Task objective: Count the lines below that contain the word "induction". Give only the number.

== Segment start ==

(* ===== verification/JsonFacts.v ===== *)
(** * Compact JSON text reads back

    The reference reader inverts the reference printer on every document
    whose integers fit 64 bits. *)

From S2P Require Import Prelude Http HttpFacts Double Config DurationFacts Json.

(** ** Integers *)

(** What follows a number does not continue it. *)
Definition ends_number (rest : bytes) : Prop := is_digit (default 0 (head rest)) = false.

Lemma ul_digits_app (ds rest : cstring) (v : Z) (has : bool) :
  forallb is_digit ds = true -> ends_number rest ->
  ul_digits (ds ++ rest) v has =
    (fold_left (fun v c => v * 10 + digit c) ds v, has || negb (bool_decide (ds = [])), rest).
Proof.
  intros Hd Hr. revert v has Hd. induction ds as [|c ds IH]; intros v has Hd.
  - cbn. rewrite orb_false_r. unfold ends_number in Hr. destruct rest as [|c rest]; [done|].
    cbn in Hr |- *. by rewrite Hr.
  - cbn in Hd. apply andb_true_iff in Hd as [Hc Hd]. cbn. rewrite Hc, IH by done.
    by rewrite orb_true_l, orb_true_r.
Qed.

Lemma fmt_u64_digits (v : Z) : 0 <= v < 2 ^ 64 ->
  forallb is_digit (fmt_u64 v) = true /\ decimal (fmt_u64 v) = v /\ fmt_u64 v <> [].
Proof.
  intros Hv. unfold fmt_u64. destruct (Z.eqb_spec v 0); [by subst|].
  destruct (dec_digits_spec 20 20 v) as (H1 & H2 & _ & H3); [lia|lia|]. split_and!; [done..|apply H3; lia].
Qed.

Lemma read_digits_fmt (v : Z) (rest : bytes) : 0 <= v < 2 ^ 64 -> ends_number rest ->
  read_digits (fmt_u64 v ++ rest) = Some (v, rest).
Proof.
  intros Hv Hr. destruct (fmt_u64_digits v Hv) as (H1 & H2 & H3). unfold read_digits.
  rewrite ul_digits_app by done. rewrite bool_decide_false by done. cbn. unfold decimal in H2. by rewrite H2.
Qed.

Lemma fmt_u64_head (v : Z) : 0 <= v < 2 ^ 64 -> exists c ds, fmt_u64 v = c :: ds /\ 48 <= c <= 57.
Proof.
  intros Hv. destruct (fmt_u64_digits v Hv) as (H1 & _ & H3). destruct (fmt_u64 v) as [|c ds]; [done|].
  exists c, ds. split; [done|]. cbn in H1. apply andb_true_iff in H1 as [Hc _].
  unfold is_digit in Hc. change (chr "0") with 48 in Hc. change (chr "9") with 57 in Hc. bool_props. lia.
Qed.

Lemma read_number_fmt (z : Z) (rest : bytes) : - 2 ^ 63 <= z < 2 ^ 64 -> ends_number rest ->
  read_number (fmt_i64 z ++ rest) = Some (JInt z, rest).
Proof.
  intros Hz Hr. unfold fmt_i64. destruct (Z.ltb_spec z 0).
  - unfold read_number. cbn [app]. rewrite Z.eqb_refl, read_digits_fmt by (done || lia).
    by rewrite Z.opp_involutive.
  - unfold read_number. destruct (fmt_u64_head z ltac:(lia)) as (c & ds & E & Hc). rewrite E. cbn [app].
    rewrite (proj2 (Z.eqb_neq c _)) by (change (chr "-") with 45; lia).
    change (c :: ds ++ rest) with ((c :: ds) ++ rest). rewrite <- E, read_digits_fmt by (done || lia). done.
Qed.

(** ** Strings *)
Lemma hex_value_char (d : Z) : 0 <= d < 16 -> hex_value (hex_char d) = Some d.
Proof.
  intros Hd. assert (E : bool_decide (Forall (fun d => hex_value (hex_char d) = Some d) (seqZ 0 16)) = true)
    by (vm_compute; done).
  apply bool_decide_eq_true in E. rewrite Forall_forall in E. apply E. apply elem_of_seqZ. lia.
Qed.

Lemma read_quoted_byte (c : Z) (t s r : bytes) : 0 <= c ->
  read_string t = Some (s, r) -> read_string (quoted_byte c ++ t) = Some (c :: s, r).
Proof.
  intros Hc Ht. unfold quoted_byte.
  repeat match goal with
  | |- context [if ?x =? ?k then _ else _] =>
      destruct (Z.eqb_spec x k); [subst; cbn -[unescape]; rewrite Ht; reflexivity|]
  end.
  destruct (Z.ltb_spec c 0x20) as [Hl|Hl].
  - change (lit "\u00") with [92; 117; 48; 48]. cbn [app read_string].
    change (92 =? 34) with false. change (92 =? 92) with true. change (117 =? chr "u") with true. cbn [andb].
    unfold hex4. change (hex_value 48) with (Some 0).
    assert (0 <= c / 16 < 16) by (split; [apply Z.div_pos; lia|apply Z.div_lt_upper_bound; lia]).
    rewrite !hex_value_char by (done || apply Z.mod_pos_bound; lia). rewrite Ht.
    replace (((0 * 16 + 0) * 16 + c / 16) * 16 + c mod 16) with c by (rewrite (Z.div_mod c 16) at 1; lia).
    by rewrite (proj2 (Z.ltb_lt c 128)) by lia.
  - cbn [app read_string]. rewrite (proj2 (Z.eqb_neq c 34)), (proj2 (Z.eqb_neq c 92)) by done.
    rewrite (proj2 (Z.ltb_ge c 0x20)) by done. by rewrite Ht.
Qed.

(** The texts that the reference reader reads back; it takes their codes as
    they are, where a parser such as yyjson asks for UTF-8 as well. *)
Definition text_ok (s : bytes) : Prop := Forall (fun c => 0 <= c) s.

(** ** Documents *)

Fixpoint doc_ok (j : jval) : Prop :=
  match j with
  | JInt z => - 2 ^ 63 <= z < 2 ^ 64
  | JReal => False
  | JStr s => text_ok s
  | JArr l => (fix all l := match l with [] => True | x :: l' => doc_ok x /\ all l' end) l
  | JObj ms => (fix all ms := match ms with [] => True | m :: ms' => (text_ok m.1 /\ doc_ok m.2) /\ all ms' end) ms
  | _ => True
  end.

Lemma doc_ok_arr (l : list jval) : doc_ok (JArr l) <-> Forall doc_ok l.
Proof. cbn. induction l as [|x l IH]; [done|]. by rewrite Forall_cons, IH. Qed.

Lemma doc_ok_obj (ms : list (bytes * jval)) :
  doc_ok (JObj ms) <-> Forall (fun m => text_ok m.1 /\ doc_ok m.2) ms.
Proof. cbn. induction ms as [|x l IH]; [done|]. by rewrite Forall_cons, IH. Qed.

Lemma commas_cons (p : bytes) (ps : list bytes) :
  ps <> [] -> commas (p :: ps) = p ++ comma :: commas ps.
Proof. by destruct ps. Qed.

(** A text that starts with a given byte is read by the branch of that byte. *)
Lemma read_value_at (f : nat) (c : Z) (t : bytes) : c <> 110 -> c <> 116 -> c <> 102 ->
  read_value (S f) (c :: t) =
    if c =? 34 then match read_string t with Some (s, r) => Some (JStr s, r) | None => None end
    else if c =? 91 then
      if starts_with [93] t then Some (JArr [], drop 1 t)
      else match read_items f t with Some (l, r) => Some (JArr l, r) | None => None end
    else if c =? 123 then
      if starts_with [125] t then Some (JObj [], drop 1 t)
      else match read_members f t with Some (ms, r) => Some (JObj ms, r) | None => None end
    else read_number (c :: t).
Proof.
  intros H1 H2 H3. cbn [read_value].
  change (lit "null") with [110; 117; 108; 108]. change (lit "true") with [116; 114; 117; 101].
  change (lit "false") with [102; 97; 108; 115; 101]. cbn [starts_with].
  rewrite (proj2 (Z.eqb_neq 110 c)), (proj2 (Z.eqb_neq 116 c)), (proj2 (Z.eqb_neq 102 c)) by done. done.
Qed.

(** ** Texts read back

    Whatever spelling of its characters a printer chose, as long as the
    reader knows it. *)
Section Spelling.
Context (spell : Z -> bytes).
Hypothesis spell_reads : forall (c : Z) (t s r : bytes), 0 <= c ->
  read_string t = Some (s, r) -> read_string (spell c ++ t) = Some (c :: s, r).

Lemma read_quoted (s rest : bytes) : text_ok s ->
  read_string (concat (map spell s) ++ 34 :: rest) = Some (s, rest).
Proof.
  induction 1 as [|c s Hc _ IH]; [done|]. cbn [map concat]. rewrite <- app_assoc. by apply spell_reads.
Qed.

Abbreviation text_of := (render_with spell).

Definition reads (j : jval) : Prop :=
  forall fuel rest, (length (text_of j) < fuel)%nat -> ends_number rest ->
    read_value fuel (text_of j ++ rest) = Some (j, rest).

(** The first byte of a printed value. *)
Lemma render_head (j : jval) : doc_ok j -> exists c t, text_of j = c :: t /\ c <> 93 /\ c <> 125.
Proof.
  destruct j as [|[]|z| |s|l|ms]; cbn [render_with doc_ok]; intros H; try (eexists _, _; split; [reflexivity|split; vm_compute; done]).
  unfold fmt_i64. destruct (z <? 0) eqn:E; [eexists _, _; split; [reflexivity|change (chr "-") with 45; lia]|].
  apply Z.ltb_ge in E. destruct (fmt_u64_head z ltac:(lia)) as (c & ds & -> & ?). exists c, ds. split; [done|lia].
Qed.

Lemma read_items_render (l : list jval) (fuel : nat) (rest : bytes) :
  Forall reads l -> l <> [] -> (length (commas (map text_of l)) + 1 < fuel)%nat ->
  read_items fuel (commas (map text_of l) ++ 93 :: rest) = Some (l, rest).
Proof.
  revert fuel. induction l as [|x l IH]; [done|]. intros fuel [Hx Hl]%Forall_cons _ Hf.
  destruct fuel as [|f]; [lia|]. cbn [read_items]. destruct l as [|y l].
  - cbn [map commas] in Hf |- *. rewrite Hx by (done || lia). done.
  - cbn [map] in Hf, IH |- *. rewrite commas_cons in Hf |- * by done. rewrite length_app in Hf. cbn [length] in Hf.
    rewrite <- app_assoc. cbn [app]. rewrite Hx by (done || lia). cbn [Z.eqb comma Pos.eqb].
    rewrite IH by (done || lia). done.
Qed.

Abbreviation member_text := (fun m : bytes * jval => quote_with spell m.1 ++ [58] ++ text_of m.2).

Lemma read_members_render (ms : list (bytes * jval)) (fuel : nat) (rest : bytes) :
  Forall (fun m => text_ok m.1 /\ reads m.2) ms -> ms <> [] ->
  (length (commas (map member_text ms)) + 1 < fuel)%nat ->
  read_members fuel (commas (map member_text ms) ++ 125 :: rest) = Some (ms, rest).
Proof.
  revert fuel. induction ms as [|[k x] ms IH]; [done|].
  intros fuel [[Hk Hx] Hl]%Forall_cons _ Hf. cbn [fst snd] in *. destruct fuel as [|f]; [lia|]. cbn [read_members].
  assert (Hq : forall t, quote_with spell k ++ t = 34 :: (concat (map spell k) ++ 34 :: t)).
  { intros t. unfold quote_with. rewrite <- !app_assoc. done. }
  destruct ms as [|y ms].
  - cbn [map commas fst snd] in Hf |- *. rewrite <- app_assoc, Hq. cbn [Z.eqb Pos.eqb].
    rewrite read_quoted by done. cbn [app Z.eqb Pos.eqb]. rewrite !length_app in Hf.
    rewrite Hx by (done || lia). done.
  - cbn [map] in Hf, IH |- *. rewrite commas_cons in Hf |- * by done. cbn [fst snd] in Hf |- *.
    rewrite !length_app in Hf. cbn [length] in Hf. rewrite <- !app_assoc, Hq. cbn [Z.eqb Pos.eqb].
    rewrite read_quoted by done. cbn [app Z.eqb Pos.eqb]. rewrite Hx by (done || lia).
    cbn [Z.eqb comma Pos.eqb]. rewrite IH by (done || lia). done.
Qed.

Lemma read_render (j : jval) : doc_ok j -> reads j.
Proof.
  induction j as [|b|z| |s|l IH|ms IH] using jval_nested_ind; intros Hj fuel rest Hf Hr;
    (destruct fuel as [|f]; [lia|]).
  - done.
  - by destruct b.
  - cbn [render_with] in *. pose proof (read_number_fmt z rest Hj Hr) as E. cbn [doc_ok] in Hj.
    assert (exists c t, fmt_i64 z = c :: t /\ 45 <= c <= 57) as (c & t & Et & Hc).
    { unfold fmt_i64. destruct (Z.ltb_spec z 0); [eexists _, _; split; [reflexivity|change (chr "-") with 45; lia]|].
      destruct (fmt_u64_head z ltac:(lia)) as (c & t & -> & ?). eexists _, _. split; [done|lia]. }
    rewrite Et in E |- *. cbn [app] in *. rewrite read_value_at by lia.
    rewrite !(proj2 (Z.eqb_neq c _)) by lia. done.
  - done.
  - cbn [render_with]. unfold quote_with. rewrite <- !app_assoc. cbn [app]. rewrite read_value_at by lia.
    rewrite read_quoted by done. done.
  - cbn [render_with] in *. rewrite <- !app_assoc. cbn [app]. rewrite read_value_at by lia. cbn [Z.eqb Pos.eqb].
    apply doc_ok_arr in Hj. destruct l as [|x l]; [done|].
    rewrite !length_app in Hf. cbn [length] in Hf.
    assert (starts_with [93] (commas (map text_of (x :: l)) ++ 93 :: rest) = false) as ->.
    { destruct (render_head x) as (c & t & E & Hc & _); [by apply Forall_cons in Hj as [? _]|].
      destruct l; cbn [map commas]; rewrite E; cbn [app starts_with];
        by rewrite (proj2 (Z.eqb_neq 93 c)) by done. }
    rewrite read_items_render; [done| |done|lia].
    revert IH. rewrite !Forall_forall in *. eauto.
  - cbn [render_with] in *. rewrite <- !app_assoc.
    change ([125] ++ rest) with (125 :: rest).
    match goal with |- context [[123] ++ ?a] => change ([123] ++ a) with (123 :: a) end.
    rewrite read_value_at by lia. cbn [Z.eqb Pos.eqb].
    apply doc_ok_obj in Hj. destruct ms as [|x l]; [done|].
    rewrite !length_app in Hf. cbn [length] in Hf.
    assert (starts_with [125] (commas (map member_text (x :: l)) ++ 125 :: rest) = false) as ->.
    { destruct l; reflexivity. }
    rewrite read_members_render; [done| |done|lia].
    revert IH. rewrite !Forall_forall in *. naive_solver.
Qed.

(** A printed document reads back as itself. *)
Lemma read_json_spelled (j : jval) : doc_ok j -> read_json (text_of j) = Some j.
Proof.
  intros Hj. unfold read_json. pose proof (read_render j Hj (S (length (text_of j))) [] ltac:(lia) eq_refl) as E.
  rewrite app_nil_r in E. by rewrite E.
Qed.

End Spelling.

Lemma read_json_render (j : jval) : doc_ok j -> read_json (render j) = Some j.
Proof. exact (read_json_spelled quoted_byte read_quoted_byte j). Qed.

== Segment end ==

Solution to this problem: 7